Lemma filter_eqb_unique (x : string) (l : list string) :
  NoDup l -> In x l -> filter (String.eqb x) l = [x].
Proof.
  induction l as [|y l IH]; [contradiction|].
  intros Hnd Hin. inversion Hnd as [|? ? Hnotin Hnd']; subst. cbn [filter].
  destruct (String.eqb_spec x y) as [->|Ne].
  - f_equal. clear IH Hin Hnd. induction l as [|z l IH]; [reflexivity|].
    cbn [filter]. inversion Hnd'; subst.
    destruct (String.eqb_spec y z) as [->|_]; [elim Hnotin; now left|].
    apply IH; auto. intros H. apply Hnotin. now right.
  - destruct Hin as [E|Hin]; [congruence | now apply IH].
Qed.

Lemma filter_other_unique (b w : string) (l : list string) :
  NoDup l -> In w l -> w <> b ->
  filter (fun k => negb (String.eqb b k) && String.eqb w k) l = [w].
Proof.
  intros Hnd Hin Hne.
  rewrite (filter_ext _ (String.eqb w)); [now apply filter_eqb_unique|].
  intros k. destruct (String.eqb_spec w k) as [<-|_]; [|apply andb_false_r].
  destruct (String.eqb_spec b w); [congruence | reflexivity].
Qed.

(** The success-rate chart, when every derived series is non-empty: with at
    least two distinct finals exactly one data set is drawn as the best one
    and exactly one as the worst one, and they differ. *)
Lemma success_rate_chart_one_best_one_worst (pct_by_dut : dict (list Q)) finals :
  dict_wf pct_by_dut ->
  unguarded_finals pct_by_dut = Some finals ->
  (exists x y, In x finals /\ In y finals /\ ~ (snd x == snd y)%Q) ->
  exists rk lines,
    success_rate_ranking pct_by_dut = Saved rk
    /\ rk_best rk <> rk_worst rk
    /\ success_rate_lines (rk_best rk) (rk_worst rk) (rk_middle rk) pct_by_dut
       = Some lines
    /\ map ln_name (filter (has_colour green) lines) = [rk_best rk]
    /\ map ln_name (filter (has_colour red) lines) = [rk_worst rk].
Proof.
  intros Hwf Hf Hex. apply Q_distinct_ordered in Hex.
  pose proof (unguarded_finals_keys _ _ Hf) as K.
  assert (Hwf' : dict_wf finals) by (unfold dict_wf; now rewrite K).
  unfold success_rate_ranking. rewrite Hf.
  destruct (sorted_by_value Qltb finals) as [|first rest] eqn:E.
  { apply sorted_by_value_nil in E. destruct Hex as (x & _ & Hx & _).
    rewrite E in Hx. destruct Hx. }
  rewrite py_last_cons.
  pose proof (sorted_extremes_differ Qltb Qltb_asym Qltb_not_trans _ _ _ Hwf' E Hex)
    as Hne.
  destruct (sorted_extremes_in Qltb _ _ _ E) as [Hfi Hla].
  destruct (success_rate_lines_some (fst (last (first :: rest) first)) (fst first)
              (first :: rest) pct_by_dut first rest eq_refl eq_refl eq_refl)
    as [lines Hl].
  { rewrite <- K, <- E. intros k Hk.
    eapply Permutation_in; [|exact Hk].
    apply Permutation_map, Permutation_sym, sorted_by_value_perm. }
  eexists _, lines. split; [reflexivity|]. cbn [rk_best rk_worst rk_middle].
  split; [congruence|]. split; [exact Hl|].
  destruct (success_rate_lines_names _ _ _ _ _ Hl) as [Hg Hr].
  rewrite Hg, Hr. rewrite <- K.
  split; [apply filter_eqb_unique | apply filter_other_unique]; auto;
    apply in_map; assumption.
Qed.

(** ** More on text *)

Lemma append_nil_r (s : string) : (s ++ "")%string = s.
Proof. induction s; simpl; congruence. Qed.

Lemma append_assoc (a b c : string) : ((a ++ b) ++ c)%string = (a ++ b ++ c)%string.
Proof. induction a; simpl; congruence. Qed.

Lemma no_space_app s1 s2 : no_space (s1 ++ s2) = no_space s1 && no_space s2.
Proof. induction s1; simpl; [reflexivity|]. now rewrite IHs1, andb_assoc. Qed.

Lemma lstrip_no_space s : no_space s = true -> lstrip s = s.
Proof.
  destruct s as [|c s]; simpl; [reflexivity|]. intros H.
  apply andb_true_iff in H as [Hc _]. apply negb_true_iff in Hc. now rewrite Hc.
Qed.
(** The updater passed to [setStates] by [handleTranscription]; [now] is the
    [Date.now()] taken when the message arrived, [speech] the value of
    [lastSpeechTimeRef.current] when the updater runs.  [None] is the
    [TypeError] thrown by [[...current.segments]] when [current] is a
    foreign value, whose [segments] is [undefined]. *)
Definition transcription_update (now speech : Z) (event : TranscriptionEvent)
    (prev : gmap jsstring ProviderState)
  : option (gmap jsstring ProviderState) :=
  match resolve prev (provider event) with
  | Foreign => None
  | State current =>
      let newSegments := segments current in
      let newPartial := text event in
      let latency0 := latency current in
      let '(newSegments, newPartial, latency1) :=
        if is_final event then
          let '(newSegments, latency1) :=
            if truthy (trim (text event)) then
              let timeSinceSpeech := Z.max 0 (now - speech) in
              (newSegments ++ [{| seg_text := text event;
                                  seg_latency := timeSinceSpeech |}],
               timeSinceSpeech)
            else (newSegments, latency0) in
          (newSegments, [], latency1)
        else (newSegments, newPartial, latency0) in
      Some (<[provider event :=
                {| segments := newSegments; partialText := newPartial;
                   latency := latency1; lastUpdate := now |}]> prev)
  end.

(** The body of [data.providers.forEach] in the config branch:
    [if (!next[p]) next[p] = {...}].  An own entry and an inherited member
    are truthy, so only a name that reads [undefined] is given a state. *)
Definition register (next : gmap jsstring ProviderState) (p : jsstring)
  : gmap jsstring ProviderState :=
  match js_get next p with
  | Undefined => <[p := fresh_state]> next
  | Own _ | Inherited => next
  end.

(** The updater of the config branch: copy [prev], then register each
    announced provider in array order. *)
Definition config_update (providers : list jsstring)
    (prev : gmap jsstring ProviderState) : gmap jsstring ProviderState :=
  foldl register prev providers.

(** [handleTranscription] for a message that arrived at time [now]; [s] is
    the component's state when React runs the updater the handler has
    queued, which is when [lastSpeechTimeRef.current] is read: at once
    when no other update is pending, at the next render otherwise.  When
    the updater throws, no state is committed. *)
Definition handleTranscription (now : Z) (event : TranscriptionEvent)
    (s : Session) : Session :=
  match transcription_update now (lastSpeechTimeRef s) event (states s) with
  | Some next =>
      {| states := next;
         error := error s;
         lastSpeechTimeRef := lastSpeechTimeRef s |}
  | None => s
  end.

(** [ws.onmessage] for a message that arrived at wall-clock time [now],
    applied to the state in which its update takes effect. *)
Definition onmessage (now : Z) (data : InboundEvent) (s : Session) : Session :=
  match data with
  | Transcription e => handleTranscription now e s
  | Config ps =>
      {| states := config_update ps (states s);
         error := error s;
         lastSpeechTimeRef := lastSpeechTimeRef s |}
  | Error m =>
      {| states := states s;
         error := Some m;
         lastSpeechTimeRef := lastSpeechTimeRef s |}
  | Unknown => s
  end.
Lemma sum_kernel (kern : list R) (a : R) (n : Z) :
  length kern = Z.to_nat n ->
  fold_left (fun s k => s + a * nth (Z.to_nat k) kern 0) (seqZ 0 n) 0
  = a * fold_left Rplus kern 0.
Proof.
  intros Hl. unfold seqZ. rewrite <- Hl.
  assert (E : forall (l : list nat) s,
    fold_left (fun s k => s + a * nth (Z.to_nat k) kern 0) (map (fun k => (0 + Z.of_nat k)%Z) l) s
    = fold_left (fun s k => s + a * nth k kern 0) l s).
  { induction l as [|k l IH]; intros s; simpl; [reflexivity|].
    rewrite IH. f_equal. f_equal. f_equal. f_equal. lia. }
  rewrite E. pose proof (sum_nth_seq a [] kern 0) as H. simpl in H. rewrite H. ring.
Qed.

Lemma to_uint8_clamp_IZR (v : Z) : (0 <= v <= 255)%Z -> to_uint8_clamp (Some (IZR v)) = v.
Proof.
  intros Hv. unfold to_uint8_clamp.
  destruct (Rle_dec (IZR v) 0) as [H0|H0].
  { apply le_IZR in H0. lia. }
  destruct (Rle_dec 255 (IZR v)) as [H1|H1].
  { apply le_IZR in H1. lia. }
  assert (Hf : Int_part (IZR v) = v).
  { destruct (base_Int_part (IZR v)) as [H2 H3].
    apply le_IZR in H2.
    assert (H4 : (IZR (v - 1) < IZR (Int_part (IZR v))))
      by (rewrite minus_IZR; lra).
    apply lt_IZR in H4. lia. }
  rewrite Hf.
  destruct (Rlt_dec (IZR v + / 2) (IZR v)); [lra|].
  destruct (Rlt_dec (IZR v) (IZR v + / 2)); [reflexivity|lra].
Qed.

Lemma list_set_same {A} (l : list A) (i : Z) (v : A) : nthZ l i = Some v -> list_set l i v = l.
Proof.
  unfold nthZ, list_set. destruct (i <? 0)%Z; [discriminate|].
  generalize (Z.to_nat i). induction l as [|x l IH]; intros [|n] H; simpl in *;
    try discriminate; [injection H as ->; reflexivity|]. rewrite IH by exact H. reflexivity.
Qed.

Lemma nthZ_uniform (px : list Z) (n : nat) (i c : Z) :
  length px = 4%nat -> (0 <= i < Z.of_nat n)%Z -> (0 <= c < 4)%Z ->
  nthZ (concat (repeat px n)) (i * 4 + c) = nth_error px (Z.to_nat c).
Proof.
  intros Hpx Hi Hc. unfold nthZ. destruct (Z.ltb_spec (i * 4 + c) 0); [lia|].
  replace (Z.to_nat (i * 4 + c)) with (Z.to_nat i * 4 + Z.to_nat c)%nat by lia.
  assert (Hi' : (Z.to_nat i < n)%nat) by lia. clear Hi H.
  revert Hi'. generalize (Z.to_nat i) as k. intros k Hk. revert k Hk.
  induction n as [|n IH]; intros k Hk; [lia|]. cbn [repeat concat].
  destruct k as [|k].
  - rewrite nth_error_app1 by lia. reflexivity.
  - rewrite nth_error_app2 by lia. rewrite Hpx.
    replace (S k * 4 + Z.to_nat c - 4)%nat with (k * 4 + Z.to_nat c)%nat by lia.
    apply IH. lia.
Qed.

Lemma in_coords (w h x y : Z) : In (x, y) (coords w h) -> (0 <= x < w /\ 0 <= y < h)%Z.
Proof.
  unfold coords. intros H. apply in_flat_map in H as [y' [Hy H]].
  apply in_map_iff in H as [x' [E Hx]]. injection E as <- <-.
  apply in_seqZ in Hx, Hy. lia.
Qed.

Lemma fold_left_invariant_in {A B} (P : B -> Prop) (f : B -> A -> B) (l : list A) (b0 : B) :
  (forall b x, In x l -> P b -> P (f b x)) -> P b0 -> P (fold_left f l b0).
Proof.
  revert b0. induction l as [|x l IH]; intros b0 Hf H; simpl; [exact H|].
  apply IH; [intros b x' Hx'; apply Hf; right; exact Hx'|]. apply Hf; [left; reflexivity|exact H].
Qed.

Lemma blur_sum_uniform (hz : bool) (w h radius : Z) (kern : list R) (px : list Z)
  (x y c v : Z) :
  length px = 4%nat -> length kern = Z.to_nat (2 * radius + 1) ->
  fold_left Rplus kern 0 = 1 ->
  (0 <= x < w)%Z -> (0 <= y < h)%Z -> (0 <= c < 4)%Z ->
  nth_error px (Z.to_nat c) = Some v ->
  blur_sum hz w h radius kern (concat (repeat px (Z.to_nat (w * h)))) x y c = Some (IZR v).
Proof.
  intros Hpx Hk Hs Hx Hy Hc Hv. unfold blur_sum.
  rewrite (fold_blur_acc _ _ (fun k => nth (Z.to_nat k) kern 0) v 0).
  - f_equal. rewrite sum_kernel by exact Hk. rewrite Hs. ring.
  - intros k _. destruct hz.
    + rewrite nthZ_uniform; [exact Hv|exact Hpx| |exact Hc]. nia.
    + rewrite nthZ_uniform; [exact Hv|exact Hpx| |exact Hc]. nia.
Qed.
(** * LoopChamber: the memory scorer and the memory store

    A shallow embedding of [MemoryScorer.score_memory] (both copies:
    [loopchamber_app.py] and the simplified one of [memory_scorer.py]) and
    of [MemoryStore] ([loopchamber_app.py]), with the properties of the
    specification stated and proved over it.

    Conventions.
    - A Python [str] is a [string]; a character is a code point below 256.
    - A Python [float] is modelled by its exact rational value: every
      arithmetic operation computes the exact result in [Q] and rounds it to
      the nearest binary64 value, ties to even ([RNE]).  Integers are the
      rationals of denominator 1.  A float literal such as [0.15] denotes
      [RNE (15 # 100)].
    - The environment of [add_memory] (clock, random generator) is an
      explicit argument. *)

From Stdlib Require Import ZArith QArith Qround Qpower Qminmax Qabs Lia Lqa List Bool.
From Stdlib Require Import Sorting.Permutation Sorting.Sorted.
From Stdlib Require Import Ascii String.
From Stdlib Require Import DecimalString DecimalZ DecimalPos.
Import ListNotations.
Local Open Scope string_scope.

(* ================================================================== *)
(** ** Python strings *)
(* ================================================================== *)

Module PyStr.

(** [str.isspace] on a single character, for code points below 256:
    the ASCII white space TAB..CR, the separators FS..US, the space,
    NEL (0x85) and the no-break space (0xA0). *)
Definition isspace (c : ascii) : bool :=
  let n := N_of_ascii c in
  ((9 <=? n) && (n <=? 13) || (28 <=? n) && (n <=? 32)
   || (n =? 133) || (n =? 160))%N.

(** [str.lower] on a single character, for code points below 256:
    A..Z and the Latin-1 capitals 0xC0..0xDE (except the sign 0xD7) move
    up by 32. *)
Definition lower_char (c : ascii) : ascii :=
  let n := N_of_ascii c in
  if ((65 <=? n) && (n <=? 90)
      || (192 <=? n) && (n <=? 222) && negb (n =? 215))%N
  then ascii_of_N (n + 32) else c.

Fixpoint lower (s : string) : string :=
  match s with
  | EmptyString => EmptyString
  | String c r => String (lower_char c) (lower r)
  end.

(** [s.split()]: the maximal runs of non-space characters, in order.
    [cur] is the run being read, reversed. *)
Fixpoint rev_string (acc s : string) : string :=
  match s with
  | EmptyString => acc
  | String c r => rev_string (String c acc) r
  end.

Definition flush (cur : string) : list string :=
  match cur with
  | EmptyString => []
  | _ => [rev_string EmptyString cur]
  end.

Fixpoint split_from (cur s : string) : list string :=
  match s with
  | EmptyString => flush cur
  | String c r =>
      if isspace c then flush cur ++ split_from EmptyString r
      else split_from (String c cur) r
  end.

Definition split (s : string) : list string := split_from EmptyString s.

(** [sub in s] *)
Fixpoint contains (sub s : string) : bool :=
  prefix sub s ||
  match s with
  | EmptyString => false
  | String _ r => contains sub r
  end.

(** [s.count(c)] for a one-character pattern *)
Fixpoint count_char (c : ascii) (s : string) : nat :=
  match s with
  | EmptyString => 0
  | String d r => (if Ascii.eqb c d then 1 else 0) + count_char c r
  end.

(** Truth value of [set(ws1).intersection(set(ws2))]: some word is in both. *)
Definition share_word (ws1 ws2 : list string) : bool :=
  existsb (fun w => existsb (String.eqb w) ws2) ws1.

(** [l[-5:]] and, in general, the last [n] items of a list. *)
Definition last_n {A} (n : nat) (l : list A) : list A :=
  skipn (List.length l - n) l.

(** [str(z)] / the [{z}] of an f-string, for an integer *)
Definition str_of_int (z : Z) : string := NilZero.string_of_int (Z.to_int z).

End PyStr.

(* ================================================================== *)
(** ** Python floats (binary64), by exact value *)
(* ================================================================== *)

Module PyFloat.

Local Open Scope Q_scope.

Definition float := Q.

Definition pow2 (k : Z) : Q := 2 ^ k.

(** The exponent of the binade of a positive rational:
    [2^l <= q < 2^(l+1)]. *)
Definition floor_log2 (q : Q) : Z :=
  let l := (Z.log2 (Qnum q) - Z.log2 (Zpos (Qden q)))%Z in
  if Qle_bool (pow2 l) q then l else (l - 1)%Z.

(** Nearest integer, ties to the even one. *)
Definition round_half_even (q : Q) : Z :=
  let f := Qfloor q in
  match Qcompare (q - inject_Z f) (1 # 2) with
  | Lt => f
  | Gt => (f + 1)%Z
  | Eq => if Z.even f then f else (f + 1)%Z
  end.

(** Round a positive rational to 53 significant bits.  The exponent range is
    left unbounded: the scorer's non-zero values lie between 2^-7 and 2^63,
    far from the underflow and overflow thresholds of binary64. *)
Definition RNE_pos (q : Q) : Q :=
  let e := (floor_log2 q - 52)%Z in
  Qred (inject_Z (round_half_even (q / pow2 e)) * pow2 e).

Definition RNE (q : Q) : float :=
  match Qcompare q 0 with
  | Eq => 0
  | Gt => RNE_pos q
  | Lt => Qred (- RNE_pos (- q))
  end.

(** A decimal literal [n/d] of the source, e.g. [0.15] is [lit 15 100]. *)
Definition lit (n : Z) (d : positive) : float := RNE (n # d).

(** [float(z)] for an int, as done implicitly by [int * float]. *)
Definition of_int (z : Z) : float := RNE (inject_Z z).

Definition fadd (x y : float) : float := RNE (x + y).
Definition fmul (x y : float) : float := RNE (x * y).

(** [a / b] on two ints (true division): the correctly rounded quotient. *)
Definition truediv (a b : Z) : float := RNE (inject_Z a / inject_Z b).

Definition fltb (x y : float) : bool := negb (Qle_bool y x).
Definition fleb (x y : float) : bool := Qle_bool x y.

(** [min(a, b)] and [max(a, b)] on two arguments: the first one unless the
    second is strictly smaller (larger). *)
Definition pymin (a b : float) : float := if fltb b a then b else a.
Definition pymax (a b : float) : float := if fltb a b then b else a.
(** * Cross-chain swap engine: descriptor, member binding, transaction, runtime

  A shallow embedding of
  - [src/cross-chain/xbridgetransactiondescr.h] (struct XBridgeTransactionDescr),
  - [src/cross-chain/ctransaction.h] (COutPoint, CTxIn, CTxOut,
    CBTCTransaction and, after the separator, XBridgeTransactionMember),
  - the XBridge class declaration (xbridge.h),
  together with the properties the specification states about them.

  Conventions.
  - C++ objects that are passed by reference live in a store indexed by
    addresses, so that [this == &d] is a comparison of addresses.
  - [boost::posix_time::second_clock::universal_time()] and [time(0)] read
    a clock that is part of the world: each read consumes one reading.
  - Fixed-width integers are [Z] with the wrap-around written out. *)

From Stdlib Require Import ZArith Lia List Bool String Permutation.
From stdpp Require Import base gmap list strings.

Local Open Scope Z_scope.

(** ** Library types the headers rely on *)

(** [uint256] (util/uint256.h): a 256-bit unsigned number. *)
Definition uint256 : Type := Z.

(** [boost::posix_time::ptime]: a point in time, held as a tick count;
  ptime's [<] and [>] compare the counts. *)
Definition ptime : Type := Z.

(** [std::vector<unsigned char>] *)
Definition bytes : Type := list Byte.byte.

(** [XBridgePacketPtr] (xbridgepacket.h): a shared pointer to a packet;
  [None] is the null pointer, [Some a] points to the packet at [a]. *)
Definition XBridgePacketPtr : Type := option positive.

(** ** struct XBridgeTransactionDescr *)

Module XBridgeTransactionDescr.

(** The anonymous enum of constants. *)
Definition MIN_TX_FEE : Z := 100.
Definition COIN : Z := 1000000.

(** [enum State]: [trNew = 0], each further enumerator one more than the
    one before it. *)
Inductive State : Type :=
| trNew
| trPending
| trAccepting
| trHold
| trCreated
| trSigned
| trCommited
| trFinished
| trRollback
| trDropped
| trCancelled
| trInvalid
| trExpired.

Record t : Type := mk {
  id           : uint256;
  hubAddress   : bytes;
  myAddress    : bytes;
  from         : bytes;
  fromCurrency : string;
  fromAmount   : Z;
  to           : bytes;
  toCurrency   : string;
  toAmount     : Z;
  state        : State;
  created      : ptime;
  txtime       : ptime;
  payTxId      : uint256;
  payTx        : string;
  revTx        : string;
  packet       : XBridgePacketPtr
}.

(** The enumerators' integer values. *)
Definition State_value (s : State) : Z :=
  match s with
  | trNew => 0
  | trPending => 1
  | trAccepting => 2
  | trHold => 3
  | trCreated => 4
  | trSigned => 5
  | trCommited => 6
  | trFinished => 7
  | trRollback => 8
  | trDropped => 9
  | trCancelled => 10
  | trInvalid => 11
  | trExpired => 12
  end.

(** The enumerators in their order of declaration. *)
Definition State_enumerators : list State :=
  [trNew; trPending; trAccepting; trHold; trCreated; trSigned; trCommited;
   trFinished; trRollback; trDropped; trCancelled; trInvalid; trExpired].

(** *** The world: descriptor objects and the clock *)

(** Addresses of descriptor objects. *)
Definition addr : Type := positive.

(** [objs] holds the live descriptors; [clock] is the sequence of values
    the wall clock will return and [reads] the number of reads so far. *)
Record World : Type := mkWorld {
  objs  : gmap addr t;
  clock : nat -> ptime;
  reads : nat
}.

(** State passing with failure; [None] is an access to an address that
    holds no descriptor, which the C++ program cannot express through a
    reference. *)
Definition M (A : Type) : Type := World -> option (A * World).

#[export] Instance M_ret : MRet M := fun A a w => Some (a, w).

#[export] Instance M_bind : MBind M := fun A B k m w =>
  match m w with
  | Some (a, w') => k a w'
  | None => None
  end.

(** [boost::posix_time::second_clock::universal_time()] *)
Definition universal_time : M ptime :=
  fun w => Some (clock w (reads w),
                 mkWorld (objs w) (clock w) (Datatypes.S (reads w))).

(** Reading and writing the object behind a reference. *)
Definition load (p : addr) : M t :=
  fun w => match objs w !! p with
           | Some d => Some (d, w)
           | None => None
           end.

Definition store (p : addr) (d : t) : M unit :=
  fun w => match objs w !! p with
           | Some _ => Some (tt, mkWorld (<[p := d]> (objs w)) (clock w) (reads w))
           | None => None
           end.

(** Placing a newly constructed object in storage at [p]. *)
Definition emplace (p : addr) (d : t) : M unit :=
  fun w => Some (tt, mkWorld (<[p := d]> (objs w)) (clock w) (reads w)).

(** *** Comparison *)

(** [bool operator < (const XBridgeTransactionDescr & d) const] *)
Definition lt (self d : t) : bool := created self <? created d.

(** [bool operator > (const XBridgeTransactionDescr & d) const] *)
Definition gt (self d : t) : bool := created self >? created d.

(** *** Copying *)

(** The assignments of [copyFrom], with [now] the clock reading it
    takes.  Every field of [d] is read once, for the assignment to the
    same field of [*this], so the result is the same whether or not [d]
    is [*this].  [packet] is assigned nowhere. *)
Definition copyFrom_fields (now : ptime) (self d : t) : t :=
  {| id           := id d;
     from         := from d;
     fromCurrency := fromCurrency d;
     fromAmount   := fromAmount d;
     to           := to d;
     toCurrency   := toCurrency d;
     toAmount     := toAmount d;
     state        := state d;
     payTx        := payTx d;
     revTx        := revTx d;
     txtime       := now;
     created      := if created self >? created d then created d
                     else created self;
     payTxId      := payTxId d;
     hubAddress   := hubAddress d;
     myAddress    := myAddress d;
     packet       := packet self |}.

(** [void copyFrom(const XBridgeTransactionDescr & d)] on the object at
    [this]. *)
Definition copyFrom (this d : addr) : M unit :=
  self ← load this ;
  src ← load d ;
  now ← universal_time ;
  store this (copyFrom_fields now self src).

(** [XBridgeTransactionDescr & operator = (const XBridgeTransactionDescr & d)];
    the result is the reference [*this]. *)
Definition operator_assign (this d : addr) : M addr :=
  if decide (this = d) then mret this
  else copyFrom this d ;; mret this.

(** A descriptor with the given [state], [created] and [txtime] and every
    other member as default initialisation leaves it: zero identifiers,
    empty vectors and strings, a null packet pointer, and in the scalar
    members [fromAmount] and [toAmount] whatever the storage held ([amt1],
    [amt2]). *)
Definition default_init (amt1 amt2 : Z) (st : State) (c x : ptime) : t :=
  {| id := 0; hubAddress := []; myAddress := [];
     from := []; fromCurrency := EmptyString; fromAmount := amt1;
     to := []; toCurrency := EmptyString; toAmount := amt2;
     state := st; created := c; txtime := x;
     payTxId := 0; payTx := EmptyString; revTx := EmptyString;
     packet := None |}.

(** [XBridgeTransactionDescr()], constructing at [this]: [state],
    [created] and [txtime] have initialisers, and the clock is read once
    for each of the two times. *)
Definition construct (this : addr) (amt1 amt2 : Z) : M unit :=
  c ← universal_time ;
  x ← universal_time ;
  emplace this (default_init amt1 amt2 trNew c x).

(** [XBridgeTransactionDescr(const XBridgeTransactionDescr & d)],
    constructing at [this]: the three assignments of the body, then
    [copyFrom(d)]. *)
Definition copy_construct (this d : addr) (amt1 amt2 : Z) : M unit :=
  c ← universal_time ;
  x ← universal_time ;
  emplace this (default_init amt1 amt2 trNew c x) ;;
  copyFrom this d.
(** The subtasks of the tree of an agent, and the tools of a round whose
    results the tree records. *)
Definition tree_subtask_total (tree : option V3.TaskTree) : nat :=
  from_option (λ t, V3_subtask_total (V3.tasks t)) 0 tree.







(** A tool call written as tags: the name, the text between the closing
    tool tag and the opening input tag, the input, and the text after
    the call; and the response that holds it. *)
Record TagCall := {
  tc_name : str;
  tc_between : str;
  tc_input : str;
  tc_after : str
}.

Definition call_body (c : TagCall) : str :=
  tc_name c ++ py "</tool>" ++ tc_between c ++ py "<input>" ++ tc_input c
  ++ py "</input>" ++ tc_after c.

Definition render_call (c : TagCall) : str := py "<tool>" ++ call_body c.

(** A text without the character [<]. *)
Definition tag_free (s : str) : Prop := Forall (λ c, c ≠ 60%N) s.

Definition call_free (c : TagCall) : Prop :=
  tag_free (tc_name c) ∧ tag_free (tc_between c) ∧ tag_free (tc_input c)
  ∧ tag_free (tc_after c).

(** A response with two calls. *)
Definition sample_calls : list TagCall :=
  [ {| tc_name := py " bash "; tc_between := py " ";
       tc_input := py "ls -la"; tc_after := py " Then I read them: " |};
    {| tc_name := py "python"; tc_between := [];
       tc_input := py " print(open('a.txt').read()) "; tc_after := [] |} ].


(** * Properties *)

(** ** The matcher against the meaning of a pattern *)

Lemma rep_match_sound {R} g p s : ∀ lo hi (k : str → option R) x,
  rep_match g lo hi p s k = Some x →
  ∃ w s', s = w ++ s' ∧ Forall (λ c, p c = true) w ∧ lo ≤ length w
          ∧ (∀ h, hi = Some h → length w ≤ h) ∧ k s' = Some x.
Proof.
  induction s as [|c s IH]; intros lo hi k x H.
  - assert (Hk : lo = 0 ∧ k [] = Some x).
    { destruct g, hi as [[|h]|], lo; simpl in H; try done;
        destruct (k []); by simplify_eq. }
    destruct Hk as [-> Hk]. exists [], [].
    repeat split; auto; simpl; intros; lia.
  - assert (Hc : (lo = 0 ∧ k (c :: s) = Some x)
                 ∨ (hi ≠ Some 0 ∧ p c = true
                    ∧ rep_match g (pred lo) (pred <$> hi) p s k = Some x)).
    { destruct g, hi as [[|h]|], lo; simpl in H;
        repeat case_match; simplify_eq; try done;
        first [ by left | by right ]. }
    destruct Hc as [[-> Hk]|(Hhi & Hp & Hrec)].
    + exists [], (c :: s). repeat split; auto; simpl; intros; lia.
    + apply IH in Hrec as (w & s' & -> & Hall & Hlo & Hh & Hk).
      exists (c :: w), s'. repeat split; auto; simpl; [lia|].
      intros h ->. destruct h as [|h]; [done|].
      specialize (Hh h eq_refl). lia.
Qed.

Problem requirements: Check the material above line by line, and give only the number of lines holding the string "embedding".

Result of the task: 2